_Work request_
Count how many lines in the entries below hold "EscalateTo". Only the number belongs in the answer.

(Stored items)

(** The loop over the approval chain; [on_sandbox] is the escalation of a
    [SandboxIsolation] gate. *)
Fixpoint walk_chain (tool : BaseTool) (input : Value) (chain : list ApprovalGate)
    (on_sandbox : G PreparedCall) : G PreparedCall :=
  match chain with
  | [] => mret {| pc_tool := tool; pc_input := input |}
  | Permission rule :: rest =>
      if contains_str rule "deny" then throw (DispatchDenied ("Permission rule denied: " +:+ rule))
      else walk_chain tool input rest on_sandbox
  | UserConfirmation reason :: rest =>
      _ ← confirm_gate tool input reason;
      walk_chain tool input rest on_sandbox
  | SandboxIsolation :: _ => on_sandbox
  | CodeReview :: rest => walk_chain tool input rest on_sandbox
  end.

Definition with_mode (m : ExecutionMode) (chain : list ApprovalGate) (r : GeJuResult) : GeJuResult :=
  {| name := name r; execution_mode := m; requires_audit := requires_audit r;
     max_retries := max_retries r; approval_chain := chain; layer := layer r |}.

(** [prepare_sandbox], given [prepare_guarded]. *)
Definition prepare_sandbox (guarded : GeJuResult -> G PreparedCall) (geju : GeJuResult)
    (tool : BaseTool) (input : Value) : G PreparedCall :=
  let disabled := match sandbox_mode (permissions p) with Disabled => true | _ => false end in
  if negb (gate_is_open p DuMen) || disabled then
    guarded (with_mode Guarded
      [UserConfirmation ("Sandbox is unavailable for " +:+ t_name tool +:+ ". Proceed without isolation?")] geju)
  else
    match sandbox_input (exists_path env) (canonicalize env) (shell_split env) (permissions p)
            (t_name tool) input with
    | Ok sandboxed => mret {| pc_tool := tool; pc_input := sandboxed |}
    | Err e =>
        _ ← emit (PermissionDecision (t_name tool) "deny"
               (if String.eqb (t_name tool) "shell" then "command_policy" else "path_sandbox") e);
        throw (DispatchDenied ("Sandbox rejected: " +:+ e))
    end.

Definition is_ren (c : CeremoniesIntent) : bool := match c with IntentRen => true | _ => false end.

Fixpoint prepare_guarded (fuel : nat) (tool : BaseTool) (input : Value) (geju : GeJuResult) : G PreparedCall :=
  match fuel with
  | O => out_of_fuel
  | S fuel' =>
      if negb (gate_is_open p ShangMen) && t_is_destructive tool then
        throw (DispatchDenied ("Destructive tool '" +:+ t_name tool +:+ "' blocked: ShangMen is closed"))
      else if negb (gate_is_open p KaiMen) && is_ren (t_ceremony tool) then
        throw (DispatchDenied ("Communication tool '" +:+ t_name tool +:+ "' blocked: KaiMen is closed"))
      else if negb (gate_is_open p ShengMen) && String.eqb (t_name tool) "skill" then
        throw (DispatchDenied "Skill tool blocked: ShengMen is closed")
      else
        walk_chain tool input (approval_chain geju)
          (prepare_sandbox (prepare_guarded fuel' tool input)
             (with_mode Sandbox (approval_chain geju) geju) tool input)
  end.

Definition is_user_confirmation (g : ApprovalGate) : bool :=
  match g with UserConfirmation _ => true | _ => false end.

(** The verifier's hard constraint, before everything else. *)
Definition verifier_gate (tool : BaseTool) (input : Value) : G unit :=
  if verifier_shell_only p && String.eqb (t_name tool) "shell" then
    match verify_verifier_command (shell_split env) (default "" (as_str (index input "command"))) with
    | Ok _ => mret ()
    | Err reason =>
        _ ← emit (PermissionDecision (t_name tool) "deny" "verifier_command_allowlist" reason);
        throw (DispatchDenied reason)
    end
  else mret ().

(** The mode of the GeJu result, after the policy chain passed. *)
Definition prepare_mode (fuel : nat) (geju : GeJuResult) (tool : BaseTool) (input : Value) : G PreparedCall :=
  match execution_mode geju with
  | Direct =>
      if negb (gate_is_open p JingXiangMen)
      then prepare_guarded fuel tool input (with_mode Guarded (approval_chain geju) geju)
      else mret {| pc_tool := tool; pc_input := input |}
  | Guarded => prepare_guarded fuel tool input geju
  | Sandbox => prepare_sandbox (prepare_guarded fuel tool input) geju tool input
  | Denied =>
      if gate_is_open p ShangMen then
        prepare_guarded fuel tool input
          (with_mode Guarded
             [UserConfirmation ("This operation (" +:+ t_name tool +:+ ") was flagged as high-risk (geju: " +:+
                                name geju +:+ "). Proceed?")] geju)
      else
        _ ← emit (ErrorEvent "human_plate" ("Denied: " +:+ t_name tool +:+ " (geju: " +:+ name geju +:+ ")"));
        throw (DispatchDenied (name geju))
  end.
---
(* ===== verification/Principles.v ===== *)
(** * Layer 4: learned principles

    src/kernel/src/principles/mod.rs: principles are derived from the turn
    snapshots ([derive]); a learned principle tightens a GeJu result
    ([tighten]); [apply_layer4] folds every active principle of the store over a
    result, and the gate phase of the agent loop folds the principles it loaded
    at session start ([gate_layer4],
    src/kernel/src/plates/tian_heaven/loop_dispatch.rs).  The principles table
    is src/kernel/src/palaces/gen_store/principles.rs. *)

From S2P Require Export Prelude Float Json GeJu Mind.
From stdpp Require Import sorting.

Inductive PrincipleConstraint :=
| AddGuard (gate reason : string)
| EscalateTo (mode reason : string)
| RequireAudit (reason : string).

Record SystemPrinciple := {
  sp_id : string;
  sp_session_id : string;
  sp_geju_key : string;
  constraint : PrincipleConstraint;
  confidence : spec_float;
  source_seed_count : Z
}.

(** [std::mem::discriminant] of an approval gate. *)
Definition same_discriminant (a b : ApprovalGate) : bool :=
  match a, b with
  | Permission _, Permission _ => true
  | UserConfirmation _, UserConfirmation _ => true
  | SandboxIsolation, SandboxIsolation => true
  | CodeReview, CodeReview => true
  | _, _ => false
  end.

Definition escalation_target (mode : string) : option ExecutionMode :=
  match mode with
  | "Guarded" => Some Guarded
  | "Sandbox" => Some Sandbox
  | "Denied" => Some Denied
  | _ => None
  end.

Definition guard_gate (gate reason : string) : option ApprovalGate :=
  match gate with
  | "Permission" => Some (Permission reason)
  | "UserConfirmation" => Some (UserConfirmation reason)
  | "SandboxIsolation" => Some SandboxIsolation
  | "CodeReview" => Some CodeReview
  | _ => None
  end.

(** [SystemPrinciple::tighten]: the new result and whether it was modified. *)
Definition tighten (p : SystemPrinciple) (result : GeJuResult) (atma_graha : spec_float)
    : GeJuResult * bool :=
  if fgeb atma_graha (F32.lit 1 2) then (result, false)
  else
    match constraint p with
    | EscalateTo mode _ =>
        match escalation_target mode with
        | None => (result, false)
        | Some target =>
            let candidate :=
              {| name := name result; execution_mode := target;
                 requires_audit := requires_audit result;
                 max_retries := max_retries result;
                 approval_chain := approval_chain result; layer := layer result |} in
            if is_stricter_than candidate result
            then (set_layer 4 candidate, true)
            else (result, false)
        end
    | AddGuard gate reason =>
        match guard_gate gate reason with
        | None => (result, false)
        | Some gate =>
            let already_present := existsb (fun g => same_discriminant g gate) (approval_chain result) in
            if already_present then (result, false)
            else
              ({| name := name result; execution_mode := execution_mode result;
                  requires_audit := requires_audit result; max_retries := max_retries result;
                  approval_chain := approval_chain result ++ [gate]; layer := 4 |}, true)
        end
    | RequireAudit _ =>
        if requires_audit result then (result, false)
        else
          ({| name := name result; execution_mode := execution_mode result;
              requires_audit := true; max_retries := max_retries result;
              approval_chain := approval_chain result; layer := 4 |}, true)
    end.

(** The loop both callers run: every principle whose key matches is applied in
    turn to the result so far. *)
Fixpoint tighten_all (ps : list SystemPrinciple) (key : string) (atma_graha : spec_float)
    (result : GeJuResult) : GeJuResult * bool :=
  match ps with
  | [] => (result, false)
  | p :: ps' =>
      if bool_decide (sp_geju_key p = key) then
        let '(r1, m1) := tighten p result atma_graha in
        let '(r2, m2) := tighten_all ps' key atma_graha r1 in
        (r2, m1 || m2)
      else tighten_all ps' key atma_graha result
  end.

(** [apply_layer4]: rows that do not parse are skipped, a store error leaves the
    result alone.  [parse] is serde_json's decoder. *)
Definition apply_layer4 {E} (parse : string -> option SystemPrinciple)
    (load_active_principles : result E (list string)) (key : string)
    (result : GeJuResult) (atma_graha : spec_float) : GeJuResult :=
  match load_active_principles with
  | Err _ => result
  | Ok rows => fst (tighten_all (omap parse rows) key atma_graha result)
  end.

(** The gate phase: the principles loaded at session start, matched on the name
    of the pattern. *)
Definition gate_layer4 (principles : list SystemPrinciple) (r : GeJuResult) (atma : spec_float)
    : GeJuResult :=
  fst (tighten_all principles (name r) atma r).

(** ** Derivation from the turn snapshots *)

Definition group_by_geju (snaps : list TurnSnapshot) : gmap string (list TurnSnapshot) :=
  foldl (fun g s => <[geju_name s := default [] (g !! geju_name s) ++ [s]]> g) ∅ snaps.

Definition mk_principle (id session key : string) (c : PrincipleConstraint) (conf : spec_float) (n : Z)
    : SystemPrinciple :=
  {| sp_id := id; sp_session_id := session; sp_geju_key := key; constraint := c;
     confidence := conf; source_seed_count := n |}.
==
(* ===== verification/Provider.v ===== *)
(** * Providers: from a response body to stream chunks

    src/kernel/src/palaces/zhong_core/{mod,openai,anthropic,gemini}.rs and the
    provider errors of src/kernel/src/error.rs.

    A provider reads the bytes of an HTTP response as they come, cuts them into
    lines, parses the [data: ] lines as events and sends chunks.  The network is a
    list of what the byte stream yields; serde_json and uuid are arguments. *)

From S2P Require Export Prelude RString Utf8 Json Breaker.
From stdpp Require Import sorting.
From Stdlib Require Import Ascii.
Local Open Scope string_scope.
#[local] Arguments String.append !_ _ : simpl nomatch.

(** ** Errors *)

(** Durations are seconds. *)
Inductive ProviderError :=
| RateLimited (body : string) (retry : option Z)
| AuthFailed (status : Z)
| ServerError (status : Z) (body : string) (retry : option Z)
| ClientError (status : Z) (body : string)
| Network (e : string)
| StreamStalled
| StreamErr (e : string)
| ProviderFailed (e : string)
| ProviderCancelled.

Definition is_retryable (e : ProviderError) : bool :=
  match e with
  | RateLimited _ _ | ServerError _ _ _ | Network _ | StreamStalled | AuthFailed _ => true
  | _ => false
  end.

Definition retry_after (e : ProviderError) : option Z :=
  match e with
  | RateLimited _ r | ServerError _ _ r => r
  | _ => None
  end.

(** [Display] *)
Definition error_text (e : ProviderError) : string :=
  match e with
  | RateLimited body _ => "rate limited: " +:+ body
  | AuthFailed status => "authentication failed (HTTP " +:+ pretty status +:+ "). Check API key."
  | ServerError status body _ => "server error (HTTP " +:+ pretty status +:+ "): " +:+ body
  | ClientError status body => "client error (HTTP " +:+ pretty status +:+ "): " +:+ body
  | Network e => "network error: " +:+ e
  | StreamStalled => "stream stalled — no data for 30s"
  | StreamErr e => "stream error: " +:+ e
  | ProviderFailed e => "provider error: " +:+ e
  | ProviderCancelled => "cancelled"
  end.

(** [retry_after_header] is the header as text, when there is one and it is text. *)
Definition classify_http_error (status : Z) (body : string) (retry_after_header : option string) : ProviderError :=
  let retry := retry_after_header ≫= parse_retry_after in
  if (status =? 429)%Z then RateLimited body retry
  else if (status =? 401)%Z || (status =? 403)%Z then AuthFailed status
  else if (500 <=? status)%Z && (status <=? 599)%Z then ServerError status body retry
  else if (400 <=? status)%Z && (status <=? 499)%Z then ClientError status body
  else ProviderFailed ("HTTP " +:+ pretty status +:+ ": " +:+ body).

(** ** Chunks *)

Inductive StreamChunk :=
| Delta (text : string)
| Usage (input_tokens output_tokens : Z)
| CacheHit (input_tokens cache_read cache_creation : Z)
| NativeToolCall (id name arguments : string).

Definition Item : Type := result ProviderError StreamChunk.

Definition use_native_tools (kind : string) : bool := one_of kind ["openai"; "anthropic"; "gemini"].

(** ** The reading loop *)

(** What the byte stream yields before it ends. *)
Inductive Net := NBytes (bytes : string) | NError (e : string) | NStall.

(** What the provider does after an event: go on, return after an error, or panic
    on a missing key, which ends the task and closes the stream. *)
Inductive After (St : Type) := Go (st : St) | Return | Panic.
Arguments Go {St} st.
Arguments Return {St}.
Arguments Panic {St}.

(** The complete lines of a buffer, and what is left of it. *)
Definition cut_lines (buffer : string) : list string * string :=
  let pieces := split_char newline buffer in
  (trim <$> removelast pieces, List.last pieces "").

_Answer_
2